Brief
Only these lines of the data below are wanted: the one with "ptr) (i : Z) (x", the one with "Definition spin_unlock (arr", and any lines between them, each repeated exactly.

Data for the task
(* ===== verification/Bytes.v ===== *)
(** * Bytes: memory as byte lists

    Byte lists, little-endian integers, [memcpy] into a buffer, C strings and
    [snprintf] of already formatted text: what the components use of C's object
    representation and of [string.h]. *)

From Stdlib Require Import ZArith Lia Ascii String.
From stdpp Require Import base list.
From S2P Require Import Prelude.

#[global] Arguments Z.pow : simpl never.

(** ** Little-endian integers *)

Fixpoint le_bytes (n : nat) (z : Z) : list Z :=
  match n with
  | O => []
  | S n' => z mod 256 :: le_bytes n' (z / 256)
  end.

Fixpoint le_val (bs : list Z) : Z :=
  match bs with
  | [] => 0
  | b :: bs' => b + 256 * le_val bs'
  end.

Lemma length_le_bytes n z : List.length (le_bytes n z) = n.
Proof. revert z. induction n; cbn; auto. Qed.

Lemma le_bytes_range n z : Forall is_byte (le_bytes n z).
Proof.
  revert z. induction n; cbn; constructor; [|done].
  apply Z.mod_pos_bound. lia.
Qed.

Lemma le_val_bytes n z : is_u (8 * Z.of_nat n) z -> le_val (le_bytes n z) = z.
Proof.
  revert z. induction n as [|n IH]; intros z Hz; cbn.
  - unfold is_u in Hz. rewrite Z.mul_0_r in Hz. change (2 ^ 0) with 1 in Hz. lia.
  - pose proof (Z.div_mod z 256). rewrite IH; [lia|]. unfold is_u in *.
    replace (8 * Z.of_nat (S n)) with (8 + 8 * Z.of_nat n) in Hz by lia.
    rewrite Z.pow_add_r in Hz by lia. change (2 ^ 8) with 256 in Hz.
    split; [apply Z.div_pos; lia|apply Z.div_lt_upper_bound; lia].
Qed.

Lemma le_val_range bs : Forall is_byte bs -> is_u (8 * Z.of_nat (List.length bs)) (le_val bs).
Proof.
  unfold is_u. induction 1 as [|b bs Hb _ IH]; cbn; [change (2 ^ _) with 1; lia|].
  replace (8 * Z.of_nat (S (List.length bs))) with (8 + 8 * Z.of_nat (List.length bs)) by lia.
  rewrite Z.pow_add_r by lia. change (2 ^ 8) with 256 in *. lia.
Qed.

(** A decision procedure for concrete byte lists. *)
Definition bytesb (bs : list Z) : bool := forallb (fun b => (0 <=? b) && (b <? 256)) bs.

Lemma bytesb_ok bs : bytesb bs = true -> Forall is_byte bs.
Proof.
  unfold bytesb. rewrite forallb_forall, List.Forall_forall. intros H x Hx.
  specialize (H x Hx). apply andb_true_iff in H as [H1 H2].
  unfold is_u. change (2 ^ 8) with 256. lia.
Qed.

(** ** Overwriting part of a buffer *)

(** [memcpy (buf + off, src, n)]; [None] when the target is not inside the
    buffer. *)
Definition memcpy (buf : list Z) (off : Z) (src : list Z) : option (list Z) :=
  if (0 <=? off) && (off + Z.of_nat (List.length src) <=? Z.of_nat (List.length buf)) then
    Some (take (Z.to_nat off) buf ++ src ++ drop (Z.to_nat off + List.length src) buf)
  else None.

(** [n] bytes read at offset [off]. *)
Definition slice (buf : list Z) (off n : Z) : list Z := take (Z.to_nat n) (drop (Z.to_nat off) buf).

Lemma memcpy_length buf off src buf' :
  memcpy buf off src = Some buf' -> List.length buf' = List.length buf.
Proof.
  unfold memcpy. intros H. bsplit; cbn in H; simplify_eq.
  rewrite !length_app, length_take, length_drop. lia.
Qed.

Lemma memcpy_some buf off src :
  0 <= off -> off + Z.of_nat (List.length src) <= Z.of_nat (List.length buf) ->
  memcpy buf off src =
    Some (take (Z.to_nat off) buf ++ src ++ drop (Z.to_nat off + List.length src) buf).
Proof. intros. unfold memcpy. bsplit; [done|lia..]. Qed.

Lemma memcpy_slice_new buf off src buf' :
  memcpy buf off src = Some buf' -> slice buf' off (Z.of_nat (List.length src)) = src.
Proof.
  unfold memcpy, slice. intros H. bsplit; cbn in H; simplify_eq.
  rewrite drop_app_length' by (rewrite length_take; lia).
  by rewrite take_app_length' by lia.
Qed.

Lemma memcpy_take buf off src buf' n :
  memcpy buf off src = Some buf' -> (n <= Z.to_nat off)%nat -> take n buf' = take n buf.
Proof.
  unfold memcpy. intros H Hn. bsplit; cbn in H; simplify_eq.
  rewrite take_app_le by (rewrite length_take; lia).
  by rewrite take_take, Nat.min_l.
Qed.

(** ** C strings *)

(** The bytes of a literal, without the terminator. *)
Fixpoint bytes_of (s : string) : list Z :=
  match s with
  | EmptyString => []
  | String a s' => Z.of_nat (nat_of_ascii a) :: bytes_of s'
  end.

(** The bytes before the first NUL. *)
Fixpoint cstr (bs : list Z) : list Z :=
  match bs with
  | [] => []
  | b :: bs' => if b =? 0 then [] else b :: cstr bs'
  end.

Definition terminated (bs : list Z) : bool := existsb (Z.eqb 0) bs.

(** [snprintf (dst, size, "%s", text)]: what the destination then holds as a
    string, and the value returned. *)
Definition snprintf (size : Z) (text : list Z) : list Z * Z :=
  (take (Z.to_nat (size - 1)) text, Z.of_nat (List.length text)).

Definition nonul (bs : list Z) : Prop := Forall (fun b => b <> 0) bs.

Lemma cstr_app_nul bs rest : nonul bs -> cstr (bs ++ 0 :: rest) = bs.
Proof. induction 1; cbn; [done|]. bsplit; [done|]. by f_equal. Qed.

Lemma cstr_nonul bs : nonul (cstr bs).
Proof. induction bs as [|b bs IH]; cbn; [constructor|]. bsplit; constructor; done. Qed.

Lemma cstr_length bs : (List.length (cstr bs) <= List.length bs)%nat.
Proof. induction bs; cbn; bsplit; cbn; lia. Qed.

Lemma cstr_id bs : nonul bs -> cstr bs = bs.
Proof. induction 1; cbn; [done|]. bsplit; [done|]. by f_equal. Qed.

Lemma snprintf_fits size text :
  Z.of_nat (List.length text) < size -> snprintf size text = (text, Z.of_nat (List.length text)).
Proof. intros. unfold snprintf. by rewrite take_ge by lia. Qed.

--

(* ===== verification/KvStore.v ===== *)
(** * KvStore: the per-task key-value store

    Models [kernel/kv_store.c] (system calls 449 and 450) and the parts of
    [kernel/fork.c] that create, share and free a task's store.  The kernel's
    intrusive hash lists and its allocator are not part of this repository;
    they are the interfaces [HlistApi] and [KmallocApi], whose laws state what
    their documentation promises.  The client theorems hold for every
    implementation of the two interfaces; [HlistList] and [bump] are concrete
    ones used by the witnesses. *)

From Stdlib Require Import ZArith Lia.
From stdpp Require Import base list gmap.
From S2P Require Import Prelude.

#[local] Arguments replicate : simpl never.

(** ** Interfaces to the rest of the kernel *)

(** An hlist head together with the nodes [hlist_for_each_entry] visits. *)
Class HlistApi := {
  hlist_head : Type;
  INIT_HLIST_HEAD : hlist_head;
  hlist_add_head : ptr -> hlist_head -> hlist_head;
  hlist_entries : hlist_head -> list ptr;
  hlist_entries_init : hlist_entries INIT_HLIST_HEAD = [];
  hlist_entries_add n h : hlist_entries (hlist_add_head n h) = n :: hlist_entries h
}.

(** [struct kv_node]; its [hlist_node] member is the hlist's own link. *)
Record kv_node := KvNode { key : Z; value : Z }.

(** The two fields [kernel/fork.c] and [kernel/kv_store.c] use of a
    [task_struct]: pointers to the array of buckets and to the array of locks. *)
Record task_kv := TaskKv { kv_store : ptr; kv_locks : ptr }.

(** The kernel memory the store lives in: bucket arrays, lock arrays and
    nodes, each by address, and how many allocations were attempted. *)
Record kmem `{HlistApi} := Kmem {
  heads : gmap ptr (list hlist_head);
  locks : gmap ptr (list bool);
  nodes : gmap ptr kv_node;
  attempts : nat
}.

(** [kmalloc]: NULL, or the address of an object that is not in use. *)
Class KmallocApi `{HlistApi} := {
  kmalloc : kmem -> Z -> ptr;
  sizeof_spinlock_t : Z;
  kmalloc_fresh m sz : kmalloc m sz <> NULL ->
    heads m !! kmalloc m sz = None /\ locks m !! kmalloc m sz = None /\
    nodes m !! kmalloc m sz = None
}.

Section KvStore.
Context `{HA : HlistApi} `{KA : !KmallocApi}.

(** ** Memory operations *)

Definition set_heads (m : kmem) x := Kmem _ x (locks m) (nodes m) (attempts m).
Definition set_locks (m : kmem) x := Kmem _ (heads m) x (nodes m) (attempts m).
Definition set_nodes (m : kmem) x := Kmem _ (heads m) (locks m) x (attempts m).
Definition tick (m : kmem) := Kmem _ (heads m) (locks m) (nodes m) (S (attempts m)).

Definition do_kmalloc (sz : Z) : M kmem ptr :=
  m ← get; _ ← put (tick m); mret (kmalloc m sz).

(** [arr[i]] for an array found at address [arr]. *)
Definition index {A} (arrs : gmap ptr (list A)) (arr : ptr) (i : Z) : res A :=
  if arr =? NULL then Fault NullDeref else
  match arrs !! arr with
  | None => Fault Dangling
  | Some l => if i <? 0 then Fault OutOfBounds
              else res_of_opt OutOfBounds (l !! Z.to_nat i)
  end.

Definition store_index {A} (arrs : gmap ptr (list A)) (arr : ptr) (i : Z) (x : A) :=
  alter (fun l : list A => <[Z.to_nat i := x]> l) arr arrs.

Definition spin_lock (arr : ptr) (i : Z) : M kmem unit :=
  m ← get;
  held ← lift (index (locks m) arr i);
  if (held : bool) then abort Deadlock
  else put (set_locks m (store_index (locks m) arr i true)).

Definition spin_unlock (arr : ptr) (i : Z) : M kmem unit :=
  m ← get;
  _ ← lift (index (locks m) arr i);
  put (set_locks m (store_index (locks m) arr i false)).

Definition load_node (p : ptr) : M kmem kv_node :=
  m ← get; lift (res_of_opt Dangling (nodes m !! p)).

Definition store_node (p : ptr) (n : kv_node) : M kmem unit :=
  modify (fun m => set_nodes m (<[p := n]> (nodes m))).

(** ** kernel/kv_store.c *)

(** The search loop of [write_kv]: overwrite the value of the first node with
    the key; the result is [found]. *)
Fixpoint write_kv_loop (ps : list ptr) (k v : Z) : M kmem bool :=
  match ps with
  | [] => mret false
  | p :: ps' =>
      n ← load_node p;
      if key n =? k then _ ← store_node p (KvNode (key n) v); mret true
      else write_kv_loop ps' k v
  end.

Answer box
Definition store_index {A} (arrs : gmap ptr (list A)) (arr : ptr) (i : Z) (x : A) :=
  alter (fun l : list A => <[Z.to_nat i := x]> l) arr arrs.

Definition spin_lock (arr : ptr) (i : Z) : M kmem unit :=
  m ← get;
  held ← lift (index (locks m) arr i);
  if (held : bool) then abort Deadlock
  else put (set_locks m (store_index (locks m) arr i true)).

Definition spin_unlock (arr : ptr) (i : Z) : M kmem unit :=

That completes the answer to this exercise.